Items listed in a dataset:
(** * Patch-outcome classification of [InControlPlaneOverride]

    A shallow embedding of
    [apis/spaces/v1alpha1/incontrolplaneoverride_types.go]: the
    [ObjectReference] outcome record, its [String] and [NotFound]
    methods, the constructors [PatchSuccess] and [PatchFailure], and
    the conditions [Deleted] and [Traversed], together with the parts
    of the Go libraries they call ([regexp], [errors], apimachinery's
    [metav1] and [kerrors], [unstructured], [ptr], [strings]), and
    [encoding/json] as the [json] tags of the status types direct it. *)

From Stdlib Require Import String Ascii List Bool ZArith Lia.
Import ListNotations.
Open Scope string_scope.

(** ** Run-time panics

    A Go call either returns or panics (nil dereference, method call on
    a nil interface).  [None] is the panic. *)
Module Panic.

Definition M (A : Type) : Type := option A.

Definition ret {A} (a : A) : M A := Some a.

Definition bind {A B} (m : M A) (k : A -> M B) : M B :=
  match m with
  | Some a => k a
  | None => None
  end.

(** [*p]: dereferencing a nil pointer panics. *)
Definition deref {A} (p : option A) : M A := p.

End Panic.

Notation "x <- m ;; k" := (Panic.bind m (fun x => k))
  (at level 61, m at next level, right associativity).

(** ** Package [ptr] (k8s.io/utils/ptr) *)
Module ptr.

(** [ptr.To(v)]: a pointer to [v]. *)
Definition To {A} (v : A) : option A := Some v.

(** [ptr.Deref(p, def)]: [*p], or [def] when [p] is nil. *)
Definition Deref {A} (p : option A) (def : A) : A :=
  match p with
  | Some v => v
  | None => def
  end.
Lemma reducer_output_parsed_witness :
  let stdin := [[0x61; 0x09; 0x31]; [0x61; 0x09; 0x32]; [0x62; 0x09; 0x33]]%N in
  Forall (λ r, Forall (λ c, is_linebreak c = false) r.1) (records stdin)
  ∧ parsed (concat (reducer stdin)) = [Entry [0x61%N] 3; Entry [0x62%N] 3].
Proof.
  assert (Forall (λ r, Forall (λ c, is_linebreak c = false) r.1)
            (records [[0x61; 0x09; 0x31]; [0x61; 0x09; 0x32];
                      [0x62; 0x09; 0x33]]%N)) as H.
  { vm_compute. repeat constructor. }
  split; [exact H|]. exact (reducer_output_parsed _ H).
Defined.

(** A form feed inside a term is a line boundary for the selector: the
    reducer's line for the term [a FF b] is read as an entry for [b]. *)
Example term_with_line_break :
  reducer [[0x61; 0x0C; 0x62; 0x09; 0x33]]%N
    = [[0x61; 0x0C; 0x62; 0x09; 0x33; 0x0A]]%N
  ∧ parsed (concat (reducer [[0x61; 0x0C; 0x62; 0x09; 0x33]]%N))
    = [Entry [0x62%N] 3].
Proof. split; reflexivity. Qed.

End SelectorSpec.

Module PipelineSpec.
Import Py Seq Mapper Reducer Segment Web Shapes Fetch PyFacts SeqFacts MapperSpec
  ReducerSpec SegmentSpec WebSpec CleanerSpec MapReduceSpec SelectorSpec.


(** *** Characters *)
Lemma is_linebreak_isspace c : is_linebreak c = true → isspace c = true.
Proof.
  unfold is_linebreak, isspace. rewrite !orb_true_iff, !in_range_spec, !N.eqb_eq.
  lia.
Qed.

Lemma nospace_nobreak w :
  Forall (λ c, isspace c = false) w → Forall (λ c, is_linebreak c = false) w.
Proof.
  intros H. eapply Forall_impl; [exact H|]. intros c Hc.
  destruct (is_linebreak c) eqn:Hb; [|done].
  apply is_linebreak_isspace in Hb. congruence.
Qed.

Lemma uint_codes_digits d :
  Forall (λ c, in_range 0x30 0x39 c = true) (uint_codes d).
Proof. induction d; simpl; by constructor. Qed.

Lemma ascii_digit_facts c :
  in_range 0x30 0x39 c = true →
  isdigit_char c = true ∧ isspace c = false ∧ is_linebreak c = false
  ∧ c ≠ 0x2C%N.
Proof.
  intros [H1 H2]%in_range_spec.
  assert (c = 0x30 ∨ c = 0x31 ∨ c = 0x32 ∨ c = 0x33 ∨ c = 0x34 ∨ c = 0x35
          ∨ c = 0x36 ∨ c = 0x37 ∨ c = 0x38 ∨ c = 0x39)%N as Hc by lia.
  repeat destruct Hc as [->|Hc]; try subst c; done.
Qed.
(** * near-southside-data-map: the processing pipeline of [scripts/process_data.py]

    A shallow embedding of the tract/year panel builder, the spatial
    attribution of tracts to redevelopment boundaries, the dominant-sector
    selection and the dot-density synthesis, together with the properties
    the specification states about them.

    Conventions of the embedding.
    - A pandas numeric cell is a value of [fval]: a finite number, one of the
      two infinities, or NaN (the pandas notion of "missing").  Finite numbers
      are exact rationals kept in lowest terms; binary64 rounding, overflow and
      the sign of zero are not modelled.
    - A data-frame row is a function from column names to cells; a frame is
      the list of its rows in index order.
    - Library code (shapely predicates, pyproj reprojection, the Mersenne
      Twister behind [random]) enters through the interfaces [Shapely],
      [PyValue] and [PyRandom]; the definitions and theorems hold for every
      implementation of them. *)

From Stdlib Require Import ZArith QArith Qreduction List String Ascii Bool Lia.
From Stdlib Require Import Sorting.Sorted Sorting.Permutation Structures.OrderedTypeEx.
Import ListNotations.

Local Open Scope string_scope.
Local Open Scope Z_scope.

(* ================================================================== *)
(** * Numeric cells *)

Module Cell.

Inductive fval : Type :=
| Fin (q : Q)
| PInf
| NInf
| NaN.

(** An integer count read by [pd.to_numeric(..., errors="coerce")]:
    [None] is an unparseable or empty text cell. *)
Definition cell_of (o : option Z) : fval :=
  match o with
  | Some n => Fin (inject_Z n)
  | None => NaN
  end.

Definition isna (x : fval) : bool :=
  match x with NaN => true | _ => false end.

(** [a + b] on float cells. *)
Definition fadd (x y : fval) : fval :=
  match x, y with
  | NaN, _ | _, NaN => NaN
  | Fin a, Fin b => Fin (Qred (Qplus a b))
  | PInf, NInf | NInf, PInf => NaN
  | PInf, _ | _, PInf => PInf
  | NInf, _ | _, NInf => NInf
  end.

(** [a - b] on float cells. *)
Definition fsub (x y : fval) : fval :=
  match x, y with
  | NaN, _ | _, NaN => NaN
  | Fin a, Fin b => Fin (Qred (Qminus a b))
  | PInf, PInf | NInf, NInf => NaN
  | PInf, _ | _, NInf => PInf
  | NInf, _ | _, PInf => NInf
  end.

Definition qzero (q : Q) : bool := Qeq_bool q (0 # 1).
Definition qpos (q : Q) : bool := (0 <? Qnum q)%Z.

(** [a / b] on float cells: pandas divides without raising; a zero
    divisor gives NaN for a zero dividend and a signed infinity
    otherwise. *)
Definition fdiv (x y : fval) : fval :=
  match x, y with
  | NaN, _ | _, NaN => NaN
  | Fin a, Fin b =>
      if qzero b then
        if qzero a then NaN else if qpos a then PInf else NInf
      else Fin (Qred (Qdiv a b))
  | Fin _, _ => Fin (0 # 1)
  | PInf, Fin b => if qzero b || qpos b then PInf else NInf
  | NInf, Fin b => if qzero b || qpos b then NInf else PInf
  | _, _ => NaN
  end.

* * *

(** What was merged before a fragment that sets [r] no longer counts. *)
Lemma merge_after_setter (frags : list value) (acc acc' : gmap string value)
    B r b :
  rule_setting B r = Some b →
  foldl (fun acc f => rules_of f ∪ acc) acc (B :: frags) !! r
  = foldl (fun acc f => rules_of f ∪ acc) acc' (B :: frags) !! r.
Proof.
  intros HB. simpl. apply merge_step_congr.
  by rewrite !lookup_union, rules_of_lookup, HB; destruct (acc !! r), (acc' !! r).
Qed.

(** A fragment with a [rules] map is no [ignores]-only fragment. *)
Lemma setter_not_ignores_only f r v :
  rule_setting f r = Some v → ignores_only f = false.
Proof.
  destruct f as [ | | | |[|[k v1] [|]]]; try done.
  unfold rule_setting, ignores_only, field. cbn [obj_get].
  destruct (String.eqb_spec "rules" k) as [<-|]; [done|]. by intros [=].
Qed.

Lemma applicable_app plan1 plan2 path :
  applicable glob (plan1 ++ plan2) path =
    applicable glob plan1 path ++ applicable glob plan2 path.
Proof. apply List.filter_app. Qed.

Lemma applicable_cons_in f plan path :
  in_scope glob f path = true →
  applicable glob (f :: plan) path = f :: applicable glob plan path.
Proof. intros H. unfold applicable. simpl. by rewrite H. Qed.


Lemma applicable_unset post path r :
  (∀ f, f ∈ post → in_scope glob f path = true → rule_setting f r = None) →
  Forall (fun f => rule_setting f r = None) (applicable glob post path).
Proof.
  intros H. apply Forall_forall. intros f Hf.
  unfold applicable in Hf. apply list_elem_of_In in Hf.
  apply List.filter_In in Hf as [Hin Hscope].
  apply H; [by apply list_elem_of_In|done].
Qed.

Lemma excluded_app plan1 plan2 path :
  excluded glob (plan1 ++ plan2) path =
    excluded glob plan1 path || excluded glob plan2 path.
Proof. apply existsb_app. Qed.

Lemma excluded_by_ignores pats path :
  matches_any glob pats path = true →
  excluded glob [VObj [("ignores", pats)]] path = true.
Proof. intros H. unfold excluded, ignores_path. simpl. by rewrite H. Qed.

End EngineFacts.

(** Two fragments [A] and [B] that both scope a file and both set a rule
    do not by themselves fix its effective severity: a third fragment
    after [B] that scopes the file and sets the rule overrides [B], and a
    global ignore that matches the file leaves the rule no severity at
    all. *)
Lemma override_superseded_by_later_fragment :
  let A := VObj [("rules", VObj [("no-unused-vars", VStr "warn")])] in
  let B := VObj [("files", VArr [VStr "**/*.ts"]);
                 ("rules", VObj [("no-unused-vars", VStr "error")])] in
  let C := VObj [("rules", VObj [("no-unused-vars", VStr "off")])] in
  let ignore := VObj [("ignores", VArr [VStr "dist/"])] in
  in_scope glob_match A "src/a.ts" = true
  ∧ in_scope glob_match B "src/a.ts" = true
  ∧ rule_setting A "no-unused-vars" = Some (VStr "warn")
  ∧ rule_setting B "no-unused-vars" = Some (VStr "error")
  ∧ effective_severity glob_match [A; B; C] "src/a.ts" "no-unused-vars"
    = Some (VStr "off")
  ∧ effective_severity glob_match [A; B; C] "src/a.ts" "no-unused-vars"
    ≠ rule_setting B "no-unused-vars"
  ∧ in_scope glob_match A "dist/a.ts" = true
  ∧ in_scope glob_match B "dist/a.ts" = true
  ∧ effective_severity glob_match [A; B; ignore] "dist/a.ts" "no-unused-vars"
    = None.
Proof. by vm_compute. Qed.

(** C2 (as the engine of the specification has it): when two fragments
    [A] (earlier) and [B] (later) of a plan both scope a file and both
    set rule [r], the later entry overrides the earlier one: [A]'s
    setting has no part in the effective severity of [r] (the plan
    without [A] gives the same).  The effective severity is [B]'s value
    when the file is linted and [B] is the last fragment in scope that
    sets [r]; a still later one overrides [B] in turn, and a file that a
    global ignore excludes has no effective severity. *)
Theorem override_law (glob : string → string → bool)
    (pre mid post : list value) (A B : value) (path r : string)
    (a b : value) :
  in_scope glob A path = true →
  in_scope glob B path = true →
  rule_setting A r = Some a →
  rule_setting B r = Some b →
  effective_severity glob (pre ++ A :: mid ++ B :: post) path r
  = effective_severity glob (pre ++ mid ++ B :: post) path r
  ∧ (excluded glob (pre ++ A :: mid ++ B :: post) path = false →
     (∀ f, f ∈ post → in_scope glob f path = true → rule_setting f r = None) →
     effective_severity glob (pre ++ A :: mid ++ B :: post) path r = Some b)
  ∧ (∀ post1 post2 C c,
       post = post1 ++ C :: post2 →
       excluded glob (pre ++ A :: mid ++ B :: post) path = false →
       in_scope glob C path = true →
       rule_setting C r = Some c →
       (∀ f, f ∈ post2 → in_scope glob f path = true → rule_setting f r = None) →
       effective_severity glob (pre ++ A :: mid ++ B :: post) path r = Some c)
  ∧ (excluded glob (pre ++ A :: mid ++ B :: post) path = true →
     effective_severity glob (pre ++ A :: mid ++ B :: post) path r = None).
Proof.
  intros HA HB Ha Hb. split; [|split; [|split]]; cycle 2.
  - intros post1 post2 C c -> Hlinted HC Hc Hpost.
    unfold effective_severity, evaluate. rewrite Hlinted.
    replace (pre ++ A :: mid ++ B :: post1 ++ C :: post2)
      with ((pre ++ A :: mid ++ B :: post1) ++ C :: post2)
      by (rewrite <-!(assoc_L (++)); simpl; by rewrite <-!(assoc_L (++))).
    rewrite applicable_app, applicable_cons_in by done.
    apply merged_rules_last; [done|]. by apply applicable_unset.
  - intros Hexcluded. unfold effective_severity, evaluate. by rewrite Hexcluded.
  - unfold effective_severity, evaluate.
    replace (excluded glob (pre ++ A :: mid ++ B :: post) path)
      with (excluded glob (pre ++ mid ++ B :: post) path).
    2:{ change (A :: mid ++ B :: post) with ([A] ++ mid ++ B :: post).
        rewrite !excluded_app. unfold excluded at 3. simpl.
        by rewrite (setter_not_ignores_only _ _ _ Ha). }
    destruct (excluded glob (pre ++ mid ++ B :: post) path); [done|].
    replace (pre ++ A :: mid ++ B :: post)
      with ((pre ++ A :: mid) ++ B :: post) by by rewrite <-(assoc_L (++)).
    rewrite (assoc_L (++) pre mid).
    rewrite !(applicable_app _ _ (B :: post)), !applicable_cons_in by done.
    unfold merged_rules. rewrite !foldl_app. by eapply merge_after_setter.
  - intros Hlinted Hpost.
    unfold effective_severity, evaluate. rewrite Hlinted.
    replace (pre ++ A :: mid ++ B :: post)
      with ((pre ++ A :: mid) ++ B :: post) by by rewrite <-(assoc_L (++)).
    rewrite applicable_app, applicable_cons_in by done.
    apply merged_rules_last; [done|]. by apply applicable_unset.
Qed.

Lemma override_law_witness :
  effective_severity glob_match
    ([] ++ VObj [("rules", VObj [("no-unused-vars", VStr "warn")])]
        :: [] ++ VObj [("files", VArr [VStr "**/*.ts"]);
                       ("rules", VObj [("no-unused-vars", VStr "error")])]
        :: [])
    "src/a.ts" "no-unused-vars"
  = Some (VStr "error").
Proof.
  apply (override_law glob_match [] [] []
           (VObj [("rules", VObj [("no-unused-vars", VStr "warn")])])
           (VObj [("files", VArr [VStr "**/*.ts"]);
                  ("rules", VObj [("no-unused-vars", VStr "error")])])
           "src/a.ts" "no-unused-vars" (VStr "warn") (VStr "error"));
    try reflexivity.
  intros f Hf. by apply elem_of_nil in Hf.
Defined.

• [Your goal] Take the line above containing "destruct (is_linebreak c) eqn:Hb; [|done].", the line containing "in_range 0x30 0x39 c = true →", and all lines in between, and copy them exactly without anything else.

• [Your solution]
  destruct (is_linebreak c) eqn:Hb; [|done].
  apply is_linebreak_isspace in Hb. congruence.
Qed.

Lemma uint_codes_digits d :
  Forall (λ c, in_range 0x30 0x39 c = true) (uint_codes d).
Proof. induction d; simpl; by constructor. Qed.

Lemma ascii_digit_facts c :
  in_range 0x30 0x39 c = true →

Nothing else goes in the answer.